Bryson EA., Rankin SE., Carey M., Watts A., Pinheiro TJ.
Apocytochrome c, which in aqueous solution is largely unstructured, acquires a highly alpha-helical structure upon interaction with lipid. The alpha-helix content induced in apocytochrome c depends on the lipid system, and this folding process is driven by both electrostatic and hydrophobic lipid-protein interactions. The folding kinetic mechanism of apocytochrome c induced by zwitterionic micelles of lysophosphatidylcholine (L-PC), predominantly driven by hydrophobic lipid-protein interactions, was investigated by fluorescence stopped-flow measurements of Trp 59 and fluorescein-phosphatidylethanolamine-(FPE) labeled micelles, in combination with stopped-flow far-UV circular dichroism.
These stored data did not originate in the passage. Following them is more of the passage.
(** X8.  With a positive window length and a clock that has not gone back
    since the usage map was last written, the [resetAt] that [consume]
    returns, allowed or denied, lies strictly after the time of the call
    and at most one window length after it. *)
Theorem resetAt_within_window cfg q prev now issuer t routeKey s :
  0 < windowMs cfg ->
  UsageOk cfg prev (usage s) ->
  prev <= now ->
  let r := fst (consume cfg q now issuer t routeKey s) in
  now < resetAt r <= now + windowMs cfg.
Proof.
  intros HW Hok Hclock r. subst r. rewrite consume_result.
  destruct (entered_window cfg now t (bucketKey issuer routeKey) (usage s) HW)
    as [H1 H2].
  { intros b Hb. pose proof (usageOk_windowStart _ _ _ _ _ Hok Hb). lia. }
  destruct (count _ >=? _); simpl; lia.
Qed.

Lemma resetAt_within_window_witness :
  let s := snd (runCalls defaultConfig acceptAll
                  (callsAt "issuer-1" FREE "/a" 0 3) initState) in
  let r := fst (consume defaultConfig acceptAll 59999 "issuer-1" FREE "/a" s) in
  59999 < resetAt r <= 59999 + windowMs defaultConfig.
Proof.
  intros s.
  apply (resetAt_within_window defaultConfig acceptAll 2 59999 "issuer-1" FREE
           "/a" s).
  - reflexivity.
  - apply (runCalls_usageOk defaultConfig acceptAll (callsAt "issuer-1" FREE "/a" 0 3) 0 initState);
      [apply initState_usageOk|simpl; lia].
  - lia.
Defined.

(** ** The request gate, path by path *)

(** X9.  A request without a usable key (no [x-api-key] header, an empty
    one, an empty list of values, or a list whose first value is empty) is
    let through: no store lookup, no bucket, no cache entry, no event and
    no rate-limit header. *)
Theorem gate_without_key cfg q sha256 db tResolve tConsume tRetry req s :
  xApiKey req = None
  \/ xApiKey req = Some (HeaderString "")
  \/ xApiKey req = Some (HeaderArray [])
  \/ (exists rest, xApiKey req = Some (HeaderArray ("" :: rest))) ->
  canActivate cfg q sha256 db tResolve tConsume tRetry req s
  = ({| outcome := Returned true; headers := []; attachedIssuer := None |}, s).
Proof.
  unfold canActivate, apiKeyOf.
  intros [-> | [-> | [-> | [rest ->]]]]; reflexivity.
Qed.

Lemma gate_without_key_witness :
  canActivate defaultConfig acceptAll demoHash None 0 0 0
    {| xApiKey := Some (HeaderArray [""; "key-1"]); routePath := Some "/a";
       originalUrl := Some "/a"; url := "/a" |} initState
  = ({| outcome := Returned true; headers := []; attachedIssuer := None |},
     initState).
Proof.
  apply (gate_without_key defaultConfig acceptAll demoHash None 0 0 0
           {| xApiKey := Some (HeaderArray [""; "key-1"]);
              routePath := Some "/a"; originalUrl := Some "/a"; url := "/a" |}
           initState).
  right. right. right. exists ["key-1"]. reflexivity.
Defined.

Lemma resolve_none_keeps_cache sha256 db now key s :
  fst (resolveIssuer sha256 db now key s) = Returned None ->
  issuerCache (snd (resolveIssuer sha256 db now key s)) = issuerCache s.
Proof.
  unfold resolveIssuer.
  destruct (cacheHit now (issuerCache s !! key)); [done|].
  destruct db as [rows|]; [|done].
  by destruct (findOne (sha256 key) rows).
Qed.

(** X10.  A request whose key resolves to no active issuer is rejected as
    unauthorized before the rate limiter is consulted: no rate-limit header
    is set, no issuer is attached, and the usage map and the cache are as
    before. *)
Theorem gate_unknown_key cfg q sha256 db tResolve tConsume tRetry req s apiKey :
  apiKeyOf req = Some apiKey ->
  truthy apiKey = true ->
  fst (resolveIssuer sha256 db tResolve apiKey s) = Returned None ->
  let g := fst (canActivate cfg q sha256 db tResolve tConsume tRetry req s) in
  let s' := snd (canActivate cfg q sha256 db tResolve tConsume tRetry req s) in
  outcome g = Thrown Unauthorized
  /\ headers g = []
  /\ attachedIssuer g = None
  /\ usage s' = usage s
  /\ issuerCache s' = issuerCache s.
Proof.
  intros Hkey Htruthy Hres g s'. subst g s'. unfold canActivate.
  rewrite Hkey, Htruthy. simpl.
  pose proof (resolve_usage sha256 db tResolve apiKey s) as Hu.
  pose proof (resolve_none_keeps_cache sha256 db tResolve apiKey s Hres) as Hc.
  destruct (resolveIssuer sha256 db tResolve apiKey s) as [r s1].
  simpl in *. subst r. simpl. by repeat split.
Qed.

Lemma gate_unknown_key_witness :
  let req := {| xApiKey := Some (HeaderString "key-9"); routePath := Some "/a";
                originalUrl := Some "/a"; url := "/a" |} in
  let g := fst (canActivate defaultConfig acceptAll demoHash
                  (Some [demoIssuer true]) 0 0 0 req initState) in
  let s' := snd (canActivate defaultConfig acceptAll demoHash
                   (Some [demoIssuer true]) 0 0 0 req initState) in
  outcome g = Thrown Unauthorized
  /\ headers g = []
  /\ attachedIssuer g = None
  /\ usage s' = usage initState
  /\ issuerCache s' = issuerCache initState.
Proof.
  intros req.
  apply (gate_unknown_key defaultConfig acceptAll demoHash
           (Some [demoIssuer true]) 0 0 0 req initState "key-9").
  - reflexivity.
  - reflexivity.
  - reflexivity.
Defined.

Lemma ceilSeconds_covers x : x <= 1000 * ceilSeconds x.
Proof.
  unfold ceilSeconds. pose proof (Z.mul_div_le (- x) 1000 ltac:(lia)). lia.
Qed.

Lemma ceilSeconds_mono x y : x <= y -> ceilSeconds x <= ceilSeconds y.
Proof.
  intros H. unfold ceilSeconds.
  pose proof (Z.div_le_mono (- y) (- x) 1000 ltac:(lia) ltac:(lia)). lia.
Qed.

Lemma ceilSeconds_pos x : 0 < x -> 1 <= ceilSeconds x.
Proof.
  intros H. unfold ceilSeconds.
  assert ((- x) / 1000 < 0) by (apply Z.div_lt_upper_bound; lia). lia.
Qed.

(** X11.  For a keyed request whose issuer resolves, the gate attaches the
    issuer and sets the three rate-limit headers from the result of
    [consume] whether the request is let through or not: the limit of the
    resolved tier, a remaining quota that is never negative, and the reset
    time in whole seconds.  The request is let through exactly when
    [consume] allowed it, and then no other header is set. *)
Theorem gate_headers cfg q sha256 db tResolve tConsume tRetry req s
    apiKey issuer s1 :
  apiKeyOf req = Some apiKey ->
  truthy apiKey = true ->
  resolveIssuer sha256 db tResolve apiKey s = (Returned (Some issuer), s1) ->
  let r := fst (consume cfg q tConsume (ctx_id issuer) (ctx_tier issuer)
                  (routePathOf req) s1) in
  let g := fst (canActivate cfg q sha256 db tResolve tConsume tRetry req s) in
  attachedIssuer g = Some issuer
  /\ firstn 3 (headers g)
     = [("X-RateLimit-Limit", tierLimit cfg (ctx_tier issuer));
        ("X-RateLimit-Remaining", remaining r);
        ("X-RateLimit-Reset", resetAt r / 1000)]
  /\ 0 <= remaining r
  /\ (outcome g = Returned true <-> allowed r = true)
  /\ (allowed r = true -> length (headers g) = 3%nat).
Proof.
  intros Hkey Htruthy Hres r g.
  pose proof (remaining_nonneg cfg q tConsume (ctx_id issuer) (ctx_tier issuer)
                (routePathOf req) s1) as [Hrem Hlim].
  fold r in Hrem, Hlim. subst g. unfold canActivate.
  rewrite Hkey, Htruthy, Hres. simpl. fold r.
  destruct (consume cfg q tConsume (ctx_id issuer) (ctx_tier issuer)
              (routePathOf req) s1) as [r' s2] eqn:Ec.
  subst r. simpl in *. rewrite <- Hlim.
  destruct (allowed r') eqn:Ea; simpl; repeat split; try done.
Qed.

Lemma gate_headers_witness :
  let req := {| xApiKey := Some (HeaderString "key-1");
                routePath := Some "/certificates/:id";
                originalUrl := Some "/certificates/7"; url := "/certificates/7" |} in
  let issuer := {| ctx_id := "issuer-1"; ctx_tier := PAID |} in
  let s1 := snd (resolveIssuer demoHash (Some [demoIssuer true]) 0 "key-1"
                   initState) in
  let r := fst (consume defaultConfig acceptAll 1 (ctx_id issuer)
                  (ctx_tier issuer) (routePathOf req) s1) in
  let g := fst (canActivate defaultConfig acceptAll demoHash
                  (Some [demoIssuer true]) 0 1 2 req initState) in
  attachedIssuer g = Some issuer
  /\ firstn 3 (headers g)
     = [("X-RateLimit-Limit", tierLimit defaultConfig (ctx_tier issuer));
        ("X-RateLimit-Remaining", remaining r);
        ("X-RateLimit-Reset", resetAt r / 1000)]
  /\ 0 <= remaining r
  /\ (outcome g = Returned true <-> allowed r = true)
  /\ (allowed r = true -> length (headers g) = 3%nat).
Proof.
  intros req issuer s1.
  apply (gate_headers defaultConfig acceptAll demoHash (Some [demoIssuer true])
           0 1 2 req initState "key-1" issuer s1).
  - reflexivity.
  - reflexivity.
  - vm_compute. reflexivity.
Defined.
It was found that formation of the alpha-helical structure of apocytochrome c precedes membrane insertion. The unfolded state in solution (U(W)) binds to the micelle surface in a helical conformation (I(S)) and is followed by insertion into the lipid micelle, i.e., formation of the final helical state H(L). Binding of apocytochrome c to the lipid micelle (U(W) --> I(S)) is concurrent with formation of a large fraction (75-100%, depending on lipid concentration) of the alpha-helical structure of the final lipid-inserted state H(L). The highly helical intermediate I(S) is formed on the time scale of 3-12 ms, depending on lipid concentration, and inserts into the lipid micelle (I(S) --> H(L)) in the time range of approximately 200 ms to >1 s, depending on lipid-to-protein ratio. The final lipid-inserted helical state H(L) in L-PC micelles has an alpha-helix content approximately 65% of that of cytochrome c in solution and has no compact stable tertiary structure as revealed by circular dichroism results.